(** ** After a restart *)

(** No block is produced at the slot of the anchor or before. *)
Lemma produce_refused engine t s slot v : engine_ok anchor vs engine -> tracked (engine, (t, s)) -> u64_ok slot -> u64_ok v ->
  slot <= b_slot ab -> exists e, (service_start verifier (ProduceBlock slot v) (engine, (t, s))).1 = Err e.
Proof.
  intros [Hi Hfr] Htr Hs Hv Hle. unfold tracked in Htr. cbn [fst] in Htr. cbn [service_start].
  unfold produce_unsigned, produce_block_unsigned, mbind, on_engine, lift_fc.
  destruct (produce_block_cases anchor vs engine slot v Hi Hfr Hs Hv)
    as (h & _ & Hi1 & [[e ->]|(hs & votes & post & s' & _ & _ & _ & Hhs & Hgat & _ & Hst & _)]); [by eexists|].
  exfalso. set (block := mkBlock slot v h (hash_tree_root post) (body_from votes)) in *.
  destruct (si_states_dom _ _ _ Hi h) as [hb Hhb]; [by exists hs|]. destruct (si_states _ _ _ Hi h hb Hhb) as (st & Hst' & Hps).
  assert (st = hs) as -> by congruence.
  assert (Hwf : ssz_wf block) by (by apply (body_wf anchor vs _ slot v h votes Hi1)).
  set (sb := mkSignedBlockWithAttestation (mkBlockWithAttestation block Attestation_default) (mkBlockSignatures [])).
  destruct (transition_post_state vs (b_slot hb) hs sb true post Hps Hwf (Hst sb eq_refl)) as [Hlt _]. cbn in Hlt.
  destruct (si_anchor _ _ _ Hi) as (ab' & Hab & _ & Hmin). assert (ab' = ab) as -> by congruence. specialize (Hmin h hb Hhb). lia.
Qed.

———

# Problem description
Would you please return all of the data exactly?

# Worked solution
(** ** After a restart *)

(** No block is produced at the slot of the anchor or before. *)
Lemma produce_refused engine t s slot v : engine_ok anchor vs engine -> tracked (engine, (t, s)) -> u64_ok slot -> u64_ok v ->
  slot <= b_slot ab -> exists e, (service_start verifier (ProduceBlock slot v) (engine, (t, s))).1 = Err e.
Proof.
  intros [Hi Hfr] Htr Hs Hv Hle. unfold tracked in Htr. cbn [fst] in Htr. cbn [service_start].
  unfold produce_unsigned, produce_block_unsigned, mbind, on_engine, lift_fc.
  destruct (produce_block_cases anchor vs engine slot v Hi Hfr Hs Hv)
    as (h & _ & Hi1 & [[e ->]|(hs & votes & post & s' & _ & _ & _ & Hhs & Hgat & _ & Hst & _)]); [by eexists|].
  exfalso. set (block := mkBlock slot v h (hash_tree_root post) (body_from votes)) in *.
  destruct (si_states_dom _ _ _ Hi h) as [hb Hhb]; [by exists hs|]. destruct (si_states _ _ _ Hi h hb Hhb) as (st & Hst' & Hps).
  assert (st = hs) as -> by congruence.
  assert (Hwf : ssz_wf block) by (by apply (body_wf anchor vs _ slot v h votes Hi1)).
  set (sb := mkSignedBlockWithAttestation (mkBlockWithAttestation block Attestation_default) (mkBlockSignatures [])).
  destruct (transition_post_state vs (b_slot hb) hs sb true post Hps Hwf (Hst sb eq_refl)) as [Hlt _]. cbn in Hlt.
  destruct (si_anchor _ _ _ Hi) as (ab' & Hab & _ & Hmin). assert (ab' = ab) as -> by congruence. specialize (Hmin h hb Hhb). lia.
Qed.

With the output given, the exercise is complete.